**EXERCISE DIRECTIONS**. Only the lines from the top of the data through the line with "hash data = hash_reference spread codePointAt0" should be repeated, each exactly as written.
═══ SOURCE INFORMATION
(** C2 (amended): [hash] is the reference algorithm in which every
    character contributes its first UTF-16 code unit: an unsigned 32-bit
    accumulator seeded at 313 and updated by
    [(accumulator * 311 + unit) mod 2^32], then five 6-bit fields at bit
    offsets 0, 6, 12, 18 and 24, each mapped to the entry at that index of
    the 64-entry alphabet.  For a string without surrogate pair that unit
    is the code point of the character.  The token always has length 5
    and every character of it is in the alphabet. *)
Theorem hash_reference_algorithm :
  forall data : jsstring,
    hash data = hash_reference spread charCodeAt0 data
    /\ (isBMP data = true ->
        hash data = hash_reference spread codePointAt0 data
        /\ hash data = hash_reference codeUnits codePointAt0 data)
    /\ List.length (hash data) = 5%nat
    /\ Forall (fun c => In [c] alphabet) (hash data)
    /\ List.length alphabet = 64%nat.
Proof.
  intros data.
  assert (Href : hash data = hash_reference spread charCodeAt0 data).
  { rewrite hash_fields, hashInt_fold. reflexivity. }
  split; [exact Href|]. split.
  - intros HB. rewrite Href. apply hash_reference_BMP. exact HB.
  - split; [apply hash_length|]. split; [apply hash_in_alphabet | reflexivity].
Qed.

Lemma hash_reference_algorithm_witness :
  hash (js "color: red") = hash_reference spread codePointAt0 (js "color: red")
  /\ hash (js "color: red") = hash_reference codeUnits codePointAt0 (js "color: red").
Proof.
  apply (proj1 (proj2 (hash_reference_algorithm (js "color: red")))).
  reflexivity.
Defined.

(** C2 as stated fails on a character outside the Basic Multilingual
    Plane: for U+1F600, the code units D83D DE00, [hash] feeds the lead
    surrogate D83D to the accumulator and drops DE00.  The reference
    algorithm gives another token, whether its characters are code points
    or code units. *)
Lemma hash_code_point_counterexample :
  spread [0xD83D; 0xDE00] = [[0xD83D; 0xDE00]]
  /\ codePointAt0 [0xD83D; 0xDE00] = 0x1F600
  /\ hashInt [0xD83D; 0xDE00] = 313 * 311 + 0xD83D
  /\ hash [0xD83D; 0xDE00] <> hash_reference spread codePointAt0 [0xD83D; 0xDE00]
  /\ hash [0xD83D; 0xDE00] <> hash_reference codeUnits codePointAt0 [0xD83D; 0xDE00].
Proof.
  split; [vm_compute; reflexivity|]. split; [vm_compute; reflexivity|].
  split; [vm_compute; reflexivity|]. split; vm_compute; discriminate.
Qed.

End Hasher.

(** ** Parser *)

Section Parser.

Lemma search_none text :
  search text = -1 <-> ~ In semicolon text /\ ~ In braceOpen text.
Proof.
  unfold search. rewrite findIndex_none. split.
  - intros H. split; intros Hin; specialize (H _ Hin); discriminate H.
  - intros (Hs & Hb) c Hin. apply orb_false_iff.
    split; apply Z.eqb_neq; intros ->; tauto.
Qed.

Lemma search_found text :
  0 <= search text ->
  exists a c b, text = a ++ c :: b /\ search text = len a
                /\ (c = semicolon \/ c = braceOpen)
                /\ ~ In semicolon a /\ ~ In braceOpen a.
Proof.
  intros H. destruct (findIndex_found _ _ H) as (a & c & b & E & Hi & Hc & Ha).
  exists a, c, b. split; [exact E|]. split; [exact Hi|]. split.
  - apply orb_true_iff in Hc as [Hc | Hc]; apply Z.eqb_eq in Hc; tauto.
  - split; intros Hin; specialize (Ha _ Hin); discriminate Ha.
Qed.

Lemma search_at a c b :
  (c = semicolon \/ c = braceOpen) -> ~ In semicolon a -> ~ In braceOpen a ->
  search (a ++ c :: b) = len a.
Proof.
  intros Hc Hs Hb. unfold search.
  induction a as [|x a IH]; simpl.
  - destruct Hc as [-> | ->]; reflexivity.
  - assert (Hx : (x =? semicolon) || (x =? braceOpen) = false).
    { apply orb_false_iff. split; apply Z.eqb_neq; intros ->.
      - apply Hs. left. reflexivity.
      - apply Hb. left. reflexivity. }
    rewrite Hx, IH.
    + destruct (len a <? 0) eqn:E; [apply Z.ltb_lt in E; unfold len in E; lia|].
      unfold len. simpl. lia.
    + intros Hin. apply Hs. right. exact Hin.
    + intros Hin. apply Hb. right. exact Hin.
Qed.

Lemma text_shape text : textShape text.
Proof.
  destruct (JS.eqb (trim text) []) eqn:Hb; [apply ShapeBlank; exact Hb|].
  pose proof (findIndex_lower (fun c => (c =? semicolon) || (c =? braceOpen)) text) as Hl.
  fold (search text) in Hl.
  destruct (Z.eq_dec (search text) (-1)) as [Hn | Hn].
  - apply search_none in Hn as (Hs & Ho). apply ShapeLast; assumption.
  - destruct (search_found text) as (a & c & b & -> & _ & [-> | ->] & Hs & Ho); [lia| |].
    + apply ShapeSemicolon; assumption.
    + apply ShapeBrace; assumption.
Qed.

Lemma semicolon_not_blank : isWhiteSpace semicolon = false.
Proof. reflexivity. Qed.

Lemma braceOpen_not_blank : isWhiteSpace braceOpen = false.
Proof. reflexivity. Qed.

(** The four ways a call of [parse] goes. *)
Lemma parse_blank depth text result :
  JS.eqb (trim text) [] = true -> parse (S depth) text result = ret result.
Proof. intros H. simpl. rewrite H. reflexivity. Qed.

Lemma parse_last depth text result :
  JS.eqb (trim text) [] = false -> ~ In semicolon text -> ~ In braceOpen text ->
  parse (S depth) text result
  = (consoleAssert (tupleLength (splitProperty text) =? 2) assertMessage text ;;;
     ret (result ++ [splitProperty text])).
Proof.
  intros Hb Hs Ho. cbn [parse]. rewrite Hb.
  rewrite (proj2 (search_none text) (conj Hs Ho)). reflexivity.
Qed.

Lemma parse_semicolon depth a b result :
  ~ In semicolon a -> ~ In braceOpen a ->
  parse (S depth) (a ++ semicolon :: b) result
  = (consoleAssert (tupleLength (splitProperty a) =? 2) assertMessage a ;;;
     parse depth b (result ++ [splitProperty a])).
Proof.
  intros Hs Ho. cbn [parse].
  rewrite (trim_not_blank _ semicolon) by
    (try reflexivity; apply in_or_app; right; left; reflexivity).
  rewrite (search_at a semicolon b) by tauto.
  destruct (len a =? -1) eqn:E; [apply Z.eqb_eq in E; unfold len in E; lia|].
  rewrite at_middle, Z.eqb_refl, slice_prefix, sliceFrom_suffix. reflexivity.
Qed.

Lemma parse_brace depth a b result :
  ~ In semicolon a -> ~ In braceOpen a ->
  let text := a ++ braceOpen :: b in
  let bracketCloseAt := indexOfChar braceClose text in
  parse (S depth) text result
  = (properties <- parse depth (slice text (len a + 1) bracketCloseAt) [] ;;
     parse depth (sliceFrom text (bracketCloseAt + 1))
           (result ++ [Rule (trim a) properties])).
Proof.
  intros Hs Ho text bracketCloseAt. subst text bracketCloseAt. cbn [parse].
  rewrite (trim_not_blank _ braceOpen) by
    (try reflexivity; apply in_or_app; right; left; reflexivity).
  rewrite (search_at a braceOpen b) by tauto.
  destruct (len a =? -1) eqn:E; [apply Z.eqb_eq in E; unfold len in E; lia|].
  rewrite at_middle. change (braceOpen =? semicolon) with false.
  rewrite Z.eqb_refl, slice_prefix. reflexivity.
Qed.

Lemma bind_throw {A B} (m : M A) (f : A -> M B) log e :
  bind m f = (log, Throw e) ->
  m = (log, Throw e)
  \/ exists l1 a l2, m = (l1, Normal a) /\ f a = (l2, Throw e) /\ log = l1 ++ l2.
Proof.
  destruct m as (l1, [a | e1]); simpl.
  - destruct (f a) as (l2, c) eqn:E. intros H. injection H as <- ->.
    right. exists l1, a, l2. repeat split. exact E.
  - intros H. injection H as <- <-. left. reflexivity.
Qed.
══════
**RESPONSE FOR THIS EXERCISE**.
(** C2 (amended): [hash] is the reference algorithm in which every
    character contributes its first UTF-16 code unit: an unsigned 32-bit
    accumulator seeded at 313 and updated by
    [(accumulator * 311 + unit) mod 2^32], then five 6-bit fields at bit
    offsets 0, 6, 12, 18 and 24, each mapped to the entry at that index of
    the 64-entry alphabet.  For a string without surrogate pair that unit
    is the code point of the character.  The token always has length 5
    and every character of it is in the alphabet. *)
Theorem hash_reference_algorithm :
  forall data : jsstring,
    hash data = hash_reference spread charCodeAt0 data
    /\ (isBMP data = true ->
        hash data = hash_reference spread codePointAt0 data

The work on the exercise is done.